Record ListKeysResponse := mkListResp {
  lk_Keys : list (option KeyMetadata);
  lk_NextPageToken : string;
  lk_Timestamp : Z
}.

Record RotateKeyResponse := mkRotateResp {
  rr_KeyId : string;
  rr_NewVersion : Z;
  rr_PreviousVersion : Z;
  rr_NewKeyMaterial : KeyMaterial;
  rr_Metadata : option KeyMetadata;
  rr_RotationTimestamp : Z;
  rr_OldVersionExpiresAt : Z
}.

(** [KeyRequestItem] and [RotateKeyItem] *)
Record KeyRequestItem := mkKeyItem { ki_KeyId : string; ki_SkipMetadata : bool }.
Record RotateKeyItem := mkRotateItem { ri_KeyId : string; ri_GracePeriodSeconds : Z }.

(** The common part of the batch requests. *)
Record BatchRequest (A : Type) := mkBatchReq {
  bq_RequesterContext : option RequesterContext;
  bq_Keys : list A;
  bq_ContinueOnError : bool
}.
Arguments mkBatchReq {A}.
Arguments bq_RequesterContext {A}.
Arguments bq_Keys {A}.
Arguments bq_ContinueOnError {A}.

Record UpdateItem := mkUpdate {
  u_KeyId : string;
  u_Description : option string;
  u_ExpiresAt : option Z;
  u_DataClassification : option string;
  u_TagsToAdd : gmap string string;
  u_TagsToRemove : list string;
  u_PoliciesToUpdate : gmap string string
}.

(** A per-key outcome of a batch response: [Result_Success]/[Result_Error]. *)
Record BatchOutcome (A : Type) := mkOutcome { bo_KeyId : string; bo_Result : A + string }.
Arguments mkOutcome {A}.
Arguments bo_KeyId {A}.
Arguments bo_Result {A}.

Record BatchResponse (A : Type) := mkBatchResp {
  br_Results : list (BatchOutcome A);
  br_SuccessfulCount : Z;
  br_FailedCount : Z;
  br_Timestamp : Z
}.
Arguments mkBatchResp {A}.
Arguments br_Results {A}.
Arguments br_SuccessfulCount {A}.
Arguments br_FailedCount {A}.
Arguments br_Timestamp {A}.

(** [hex.EncodeToString(sha256.Sum256(b))] *)
Class Sha256Pkg := { sha256_hex : bytes -> string }.

(** [time.RFC3339Nano]: [t.Format] and [time.Parse]. *)
Class TimeFormat := { time_Format : Z -> string; time_Parse : string -> res Z }.

(** ** State *)

Record keyServiceImpl (S : Type) := mkSvc {
  keyRepo : S;
  kmsProviders : gmap string KMSProvider;
  DefaultKMSProvider : string;          (* cfg.DefaultKMSProvider *)
  dekPools : gmap Z SecureDEKPool;
  auditLog : list AuditEntry;           (* what auditLogger was told *)
  entropy : list (option bytes);        (* crypto/rand *)
  jitter : list Z;                      (* math/rand *)
  awsCalls : nat;
  newIds : list uuid;                   (* uuid.New() *)
  picks : list nat                      (* which pooled buffer Get finds *)
}.
Arguments mkSvc {S}.
Arguments keyRepo {S}.
Arguments kmsProviders {S}.
Arguments DefaultKMSProvider {S}.
Arguments dekPools {S}.
Arguments auditLog {S}.
Arguments entropy {S}.
Arguments jitter {S}.
Arguments awsCalls {S}.
Arguments newIds {S}.
Arguments picks {S}.

Section State.
Context {S : Type}.
Abbreviation W := (St (keyServiceImpl S)).
(** [Enqueue]: [None] when the queue is full. *)
Definition Enqueue (req : KeyRotationRequest) (p : KeyRotationPipeline) : option KeyRotationPipeline :=
  if (length (requests p) <? queueDepth p)%nat
  then Some (mkPipeline (requests p ++ [req]) (results p) (workers p) (queueDepth p))
  else None.

Record RotateKeyRequest := mkRotateReq { rq_KeyId : string; rq_GracePeriodSeconds : Z }.

Section Rotation.
Context `{UuidPkg} `{CryptoPkg} `{AwsKms} {S : Type} `{KeyRepository S}.
Abbreviation W := (St (keyServiceImpl S)).

(** [KeyRotationPipeline.processRotation] *)
Definition pipeline_processRotation (req : KeyRotationRequest) : M W loc :=
  current ← on_err (Wrap "failed to get current key") (with_repo (Repo.GetKey (q_KeyID req)));
  currentKey ← deref current;
  with_pooled (q_DEKPool req) (λ buf,
    newDEK ← on_err (Wrap "failed to generate new DEK") (with_env (rand_Read (length buf)));
    encryptedNewDEK ← on_err (Wrap "failed to encrypt new DEK")
      (with_provider (q_KMSProvider req) (EncryptDEK newDEK currentKey));
    on_err (Wrap "failed to rotate key") (with_repo (Repo.RotateKey (q_KeyID req) encryptedNewDEK))).

(** The body of [worker] up to the send. *)
Definition worker_run (req : KeyRotationRequest) : M W KeyRotationResult :=
  r ← try_ (pipeline_processRotation req);
  mret (match r with
        | inl rotatedKey => mkResult (q_KeyID req) (Some rotatedKey) None
        | inr err => mkResult (q_KeyID req) None (Some err)
        end).

(** [RotateKey] up to [Enqueue]. *)
Definition RotateKey_begin (req : option RotateKeyRequest) : M W (loc * KeyRotationRequest) :=
  match req with
  | None => fail (WrapSuf (Sentinel ErrInvalidRequest) "request is nil")
  | Some req =>
      keyID ← lift_res (KeyIDFromString (rq_KeyId req));
      current ← on_err (Wrap "failed to get current key for rotation") (with_repo (Repo.GetKey keyID));
      currentKey ← deref current;
      provider ← getKMSProvider (md_get StorageType (Metadata currentKey));
      pools ← gets (λ w, dekPools (repo w));
      let keyType := md_get KeyType (Metadata currentKey) in
      match pools !! keyType with
      | None => fail unsupported_type
      | Some _ => mret (current, mkRotation keyID provider keyType)
      end
  end.
(* ===== verification/Validation.v ===== *)
(** * Request validation

    Models [internal/validation/validator.go], [internal/validation/query.go]
    and [pkg/validator/validator.go].  The size of a request as JSON (its
    generated Go type is not in the repository) and [json.Unmarshal]'s verdict
    on a policy are parameters; the order in which a Go map is ranged over is
    the class [MapRange]. *)

From S2P Require Import Prelude Errors Domain Service Regex.

(** ** Parameters *)

(** The order of [for k, v := range m]. *)
Class MapRange := {
  range : gmap string string -> list (string * string);
  range_perm m : range m ≡ₚ map_to_list m
}.

Record UpdateKeyMetadataRequest := mkUpdateReq {
  um_RequesterContext : option RequesterContext;
  um_Update : UpdateItem;
  um_ContextsToAdd : list string;
  um_ContextsToRemove : list string
}.

(** [len(json.Marshal(req))], and [json.Unmarshal] into an [interface{}]. *)
Class JsonPkg := {
  Marshal_CreateKeyRequest : CreateKeyRequest -> res Z;
  Marshal_UpdateKeyMetadataRequest : UpdateKeyMetadataRequest -> res Z;
  json_Unmarshal : string -> res unit
}.

(** ** Constants and patterns *)

Definition MaxMetadataSize : Z := 64 * 1024.
Definition MaxTagCount : Z := 50.
Definition MaxTagKeyLen : Z := 128.
Definition MaxTagValueLen : Z := 256.
Definition MaxDescriptionLen : Z := 1024.
Definition MaxAuthorizedContexts : Z := 100.
Definition MaxAccessPolicies : Z := 50.
Definition MaxDataClassificationLen : Z := 50.

Definition allowedDataClassifications : list string := ["public"; "confidential"; "secret"]%string.

Definition digit : byte -> bool := rng 48 57.
Definition lower : byte -> bool := rng 97 122.
Definition upper : byte -> bool := rng 65 90.
Definition hexchar (a : byte) : bool := digit a || rng 97 102 a.
Definition letter (a : byte) : bool := lower a || upper a.
Definition tagchar (a : byte) : bool := letter a || digit a || one_of "_-" a.
Definition ctxfirst (a : byte) : bool := letter a || digit a.
Definition ctxchar (a : byte) : bool := letter a || digit a || one_of "._-" a.
Definition arnchar (a : byte) : bool := lower a || digit a || one_of "-" a.
(* ===== verification/Server.v ===== *)
(** * The gRPC server: interceptors and dispatch

    Models [internal/app/grpc/interceptors/], [internal/app/grpc/server.go],
    the context helpers of [internal/domain/auth.go] and
    [internal/domain/transport.go], and the handlers [Authenticate] and
    [HealthCheck] of [polykey_impl.go].  A unary call passes logging,
    authentication and validation, in this order, and then the handler of
    [Rpc.v].  The network listener and grpc-go itself are parameters. *)

From S2P Require Import Prelude Errors Domain Cache Repo Psql PsqlSpec Batch Kms Authorizer Service ServiceSpec Rpc Regex Validation RateLimit Config Auth.

(** ** Contexts *)

(** What grpc-go puts in the context of a call: the peer (its TLS state, if
    any, lists the common names of its certificates) and the metadata. *)
Record Peer := mkPeer { peer_Addr : string; peer_TLS : option (list string) }.
Record Incoming := mkIncoming {
  in_peer : option Peer;
  in_md : option (gmap string (list string))
}.

Record GCtx := mkGCtx { g_in : Incoming; g_vals : Ctx; g_corr : option string }.

Definition NewContextWithUser (ctx : GCtx) (user : AuthenticatedUser) : GCtx :=
  mkGCtx (g_in ctx) (mkCtx (Some user) (PeerCertFromContext (g_vals ctx))) (g_corr ctx).
Definition NewContextWithPeerCert (ctx : GCtx) (cert : string) : GCtx :=
  mkGCtx (g_in ctx) (mkCtx (UserFromContext (g_vals ctx)) (Some cert)) (g_corr ctx).
Definition CorrelationIDFromContext (ctx : GCtx) : string := default "" (g_corr ctx).

(** [status.FromError(err)]: the code, if the error carries a status. *)
Class GrpcStatus := { status_FromError : error -> option code }.
Class GrpcStatusOk `{GrpcStatus} := { status_of_status c m : status_FromError (StatusError c m) = Some c }.

(** ** Messages *)

Inductive request : Type :=
| ReqAuthenticate (clientId apiKey : string)
| ReqRefreshToken (refreshToken : string)
| ReqRevokeToken (accessToken clientId : string)
| ReqHealthCheck
| ReqGetKey (r : GetKeyRequest)
| ReqCreateKey (r : CreateKeyRequest)
| ReqListKeys (r : ListKeysRequest)
| ReqRotateKey (keyId : string) (rc : option RequesterContext) (gracePeriod : Z)
| ReqRevokeKey (keyId : string) (rc : option RequesterContext)
| ReqUpdateKeyMetadata (r : UpdateKeyMetadataRequest)
| ReqGetKeyMetadata (r : GetKeyMetadataRequest)
| ReqBatchCreateKeys (r : BatchRequest CreateKeyItem)
| ReqBatchGetKeys (r : BatchRequest KeyRequestItem)
| ReqBatchGetKeyMetadata (r : BatchRequest string)
| ReqBatchRotateKeys (r : BatchRequest RotateKeyItem)
| ReqBatchRevokeKeys (r : BatchRequest string)
| ReqBatchUpdateKeyMetadata (r : BatchRequest UpdateItem).

Record AuthenticateResponse := mkAuthResp { ap_AccessToken : string; ap_TokenType : string; ap_ExpiresIn : Z; ap_IssuedAt : Z }.
Record HealthCheckResponse := mkHealthResp { hc_Timestamp : Z; hc_Version : string; hc_Commit : string; hc_UptimeSince : Z }.

Inductive response : Type :=
| RespAuthenticate (r : AuthenticateResponse)
| RespHealthCheck (r : HealthCheckResponse)
| RespGetKey (r : option GetKeyResponse)
| RespCreateKey (r : option CreateKeyResponse)
| RespListKeys (r : option ListKeysResponse)
| RespRotateKey (r : option RotateKeyResponse)
| RespEmpty (r : option unit)
| RespGetKeyMetadata (r : option (option KeyMetadata * Z))
| RespBatchCreateKeys (r : option (list (CreateKeyResponse + string)))
| RespBatchGetKeys (r : option (BatchResponse GetKeyResponse))
| RespBatchGetKeyMetadata (r : option (BatchResponse (KeyMetadata * Z)))
| RespBatchRotateKeys (r : option (BatchResponse RotateKeyResponse))
| RespBatchEmpty (r : option (BatchResponse unit)).

(** [info.FullMethod] *)
Definition method_name (req : request) : string :=
  match req with
  | ReqAuthenticate _ _ => "Authenticate" | ReqRefreshToken _ => "RefreshToken" | ReqRevokeToken _ _ => "RevokeToken"
  | ReqHealthCheck => "HealthCheck" | ReqGetKey _ => "GetKey" | ReqCreateKey _ => "CreateKey"
  | ReqListKeys _ => "ListKeys" | ReqRotateKey _ _ _ => "RotateKey" | ReqRevokeKey _ _ => "RevokeKey"
  | ReqUpdateKeyMetadata _ => "UpdateKeyMetadata" | ReqGetKeyMetadata _ => "GetKeyMetadata"
  | ReqBatchCreateKeys _ => "BatchCreateKeys" | ReqBatchGetKeys _ => "BatchGetKeys"
  | ReqBatchGetKeyMetadata _ => "BatchGetKeyMetadata" | ReqBatchRotateKeys _ => "BatchRotateKeys"
  | ReqBatchRevokeKeys _ => "BatchRevokeKeys" | ReqBatchUpdateKeyMetadata _ => "BatchUpdateKeyMetadata"
  end.
Definition FullMethod (req : request) : string := "/polykey.v2.PolykeyService/" +:+ method_name req.

Definition unprotectedMethods : list string :=
  ["/polykey.v2.PolykeyService/HealthCheck"; "/polykey.v2.PolykeyService/Authenticate"]%string.

(** ** State *)

Record LogEntry := mkLogEntry {
  lg_correlation : string; lg_method : string; lg_duration : Z; lg_code : code; lg_error : option string
}.

Record Server `{RatePkg} (S C P T : Type) := mkServer {
  polykey : PolykeyService S;
  sv_auth : authService C P T;               (* the container's *)
  sv_tokens : TokenManager P T;              (* the interceptor's own *)
  sv_limiter : inMemoryRateLimiter;
  sv_log : list LogEntry;
  sv_ids : list uuid;                        (* correlation identifiers *)
  sv_cfg : Config;
  sv_serving : option bool;                  (* the health server's status of the service *)
  sv_tls : bool                              (* transport credentials installed *)
}.
Arguments mkServer {_ S C P T}.
Arguments polykey {_ S C P T}.
Arguments sv_auth {_ S C P T}.
Arguments sv_tokens {_ S C P T}.
Arguments sv_limiter {_ S C P T}.
Arguments sv_log {_ S C P T}.
Arguments sv_ids {_ S C P T}.
Arguments sv_cfg {_ S C P T}.
Arguments sv_serving {_ S C P T}.
Arguments sv_tls {_ S C P T}.

Section Server.
Context `{UuidPkg} `{CryptoPkg} `{AwsKms} `{Sha256Pkg} `{TimeFormat} `{MapRange} `{JsonPkg} `{RatePkg} `{JwtPkg}
  `{BcryptPkg} `{GrpcStatus} {S C T : Type} `{KeyRepository S} `{ClientStore C} `{TokenStore T}.
Abbreviation SV := (Server S C PrivateKey T).
Abbreviation W := (St SV).

Definition set_polykey (p : PolykeyService S) (s : SV) : SV :=
  mkServer p (sv_auth s) (sv_tokens s) (sv_limiter s) (sv_log s) (sv_ids s) (sv_cfg s) (sv_serving s) (sv_tls s).
Definition set_auth (a : authService C PrivateKey T) (s : SV) : SV :=
  mkServer (polykey s) a (sv_tokens s) (sv_limiter s) (sv_log s) (sv_ids s) (sv_cfg s) (sv_serving s) (sv_tls s).
Definition set_tokens (t : TokenManager PrivateKey T) (s : SV) : SV :=
  mkServer (polykey s) (sv_auth s) t (sv_limiter s) (sv_log s) (sv_ids s) (sv_cfg s) (sv_serving s) (sv_tls s).
Definition set_limiter (l : inMemoryRateLimiter) (s : SV) : SV :=
  mkServer (polykey s) (sv_auth s) (sv_tokens s) l (sv_log s) (sv_ids s) (sv_cfg s) (sv_serving s) (sv_tls s).
Definition set_log (l : list LogEntry) (s : SV) : SV :=
  mkServer (polykey s) (sv_auth s) (sv_tokens s) (sv_limiter s) l (sv_ids s) (sv_cfg s) (sv_serving s) (sv_tls s).
Definition set_ids (i : list uuid) (s : SV) : SV :=
  mkServer (polykey s) (sv_auth s) (sv_tokens s) (sv_limiter s) (sv_log s) i (sv_cfg s) (sv_serving s) (sv_tls s).
Definition set_serving (b : option bool) (s : SV) : SV :=
  mkServer (polykey s) (sv_auth s) (sv_tokens s) (sv_limiter s) (sv_log s) (sv_ids s) (sv_cfg s) b (sv_tls s).

Definition with_polykey {A} (m : M (St (PolykeyService S)) A) : M W A := with_inner polykey set_polykey m.
Definition with_auth {A} (m : M (St (authService C PrivateKey T)) A) : M W A := with_inner sv_auth set_auth m.
Definition with_sv_tokens {A} (m : M (St (TokenManager PrivateKey T)) A) : M W A := with_inner sv_tokens set_tokens m.

(** ** interceptors/auth.go *)

Definition UnaryHandler (A : Type) : Type := GCtx -> request -> M W A.

(** The peer's leaf certificate, if the transport has one. *)
Definition add_peer_cert (ctx : GCtx) : GCtx :=
  match in_peer (g_in ctx) ≫= peer_TLS with
  | Some (cn :: _) => NewContextWithPeerCert ctx cn
  | _ => ctx
  end.

Definition bearerPrefix : string := "Bearer ".

(** The token of the [authorization] header, or why there is none. *)
Definition bearer_token (md : option (gmap string (list string))) : res string :=
  match md with
  | None => Err (StatusError Unauthenticated "metadata is not provided")
  | Some md =>
      match default [] (md !! "authorization"%string) with
      | [] => Err (StatusError Unauthenticated "authorization token is not provided")
      | authHeader :: _ =>
          match strip_prefix bearerPrefix authHeader with
          | None => Err (StatusError Unauthenticated "authorization header must use Bearer scheme")
          | Some token =>
              if String.eqb token "" then Err (StatusError Unauthenticated "bearer token is empty")
              else Ok token
          end
      end
  end.

(** [limiter.Allow(identifier)] *)
Definition sv_Allow (identifier : string) : M W bool := λ w,
  let '(ok, l) := Allow (clock w) identifier (sv_limiter (repo w)) in
  (Ok ok, set_repo (set_limiter l (repo w)) w).

Definition AuthenticationInterceptor {A} (ctx : GCtx) (req : request) (method : string) (handler : UnaryHandler A) : M W A :=
  if Prelude.contains unprotectedMethods method then handler ctx req
  else
    let ctx := add_peer_cert ctx in
    token ← lift_res (bearer_token (in_md (g_in ctx)));
    claims ← on_err (λ err, StatusError Unauthenticated ("invalid token: " +:+ Error err))
               (with_sv_tokens (ValidateToken token));
    ok ← sv_Allow (cl_UserID claims);
    if negb (ok : bool)
    then fail (StatusError ResourceExhausted ("rate limit exceeded for client " +:+ cl_UserID claims))
    else handler (NewContextWithUser ctx (mkUser (cl_UserID claims) (cl_Roles claims))) req.

(** ** interceptors/logging.go *)

Definition sv_uuid_New : M W uuid := λ w,
  (Ok (default uuid_Nil (head (sv_ids (repo w)))), set_repo (set_ids (tail (sv_ids (repo w))) (repo w)) w).

Definition status_code {A} (r : res A) : code :=
  match r with
  | Ok _ => CodeOK
  | Err err => default Unknown (status_FromError err)
  | Panic _ => CodeOK
  end.

(** [resp, err := handler(ctx, req)] and what follows it.  Nothing recovers a
    panic of the handler: it unwinds unlogged. *)
Definition log_call {A} (correlationID method : string) (start : Z) (call : M W A) : M W A := λ w,
  let '(r, w') := call w in
  match r with
  | Panic p => (Panic p, w')
  | _ =>
      let entry := mkLogEntry correlationID method (clock w' - start) (status_code r)
                     (match r with Err err => Some (Error err) | _ => None end) in
      (r, set_repo (set_log (sv_log (repo w') ++ [entry]) (repo w')) w')
  end.

Definition UnaryLoggingInterceptor {A} (ctx : GCtx) (req : request) (method : string) (handler : UnaryHandler A) : M W A :=
  start ← time_now;
  id ← sv_uuid_New;
  let correlationID := uuid_String id in
  log_call correlationID method start (handler (mkGCtx (g_in ctx) (g_vals ctx) (Some correlationID)) req).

**THE PROBLEM**:
All that is wanted is the stretch of lines above from the one containing "jitter : list" through the one containing "Section Rotation.", duplicated exactly.

**EXERCISE SOLUTION**:
  jitter : list Z;                      (* math/rand *)
  awsCalls : nat;
  newIds : list uuid;                   (* uuid.New() *)
  picks : list nat                      (* which pooled buffer Get finds *)
}.
Arguments mkSvc {S}.
Arguments keyRepo {S}.
Arguments kmsProviders {S}.
Arguments DefaultKMSProvider {S}.
Arguments dekPools {S}.
Arguments auditLog {S}.
Arguments entropy {S}.
Arguments jitter {S}.
Arguments awsCalls {S}.
Arguments newIds {S}.
Arguments picks {S}.

Section State.
Context {S : Type}.
Abbreviation W := (St (keyServiceImpl S)).
(** [Enqueue]: [None] when the queue is full. *)
Definition Enqueue (req : KeyRotationRequest) (p : KeyRotationPipeline) : option KeyRotationPipeline :=
  if (length (requests p) <? queueDepth p)%nat
  then Some (mkPipeline (requests p ++ [req]) (results p) (workers p) (queueDepth p))
  else None.

Record RotateKeyRequest := mkRotateReq { rq_KeyId : string; rq_GracePeriodSeconds : Z }.

Section Rotation.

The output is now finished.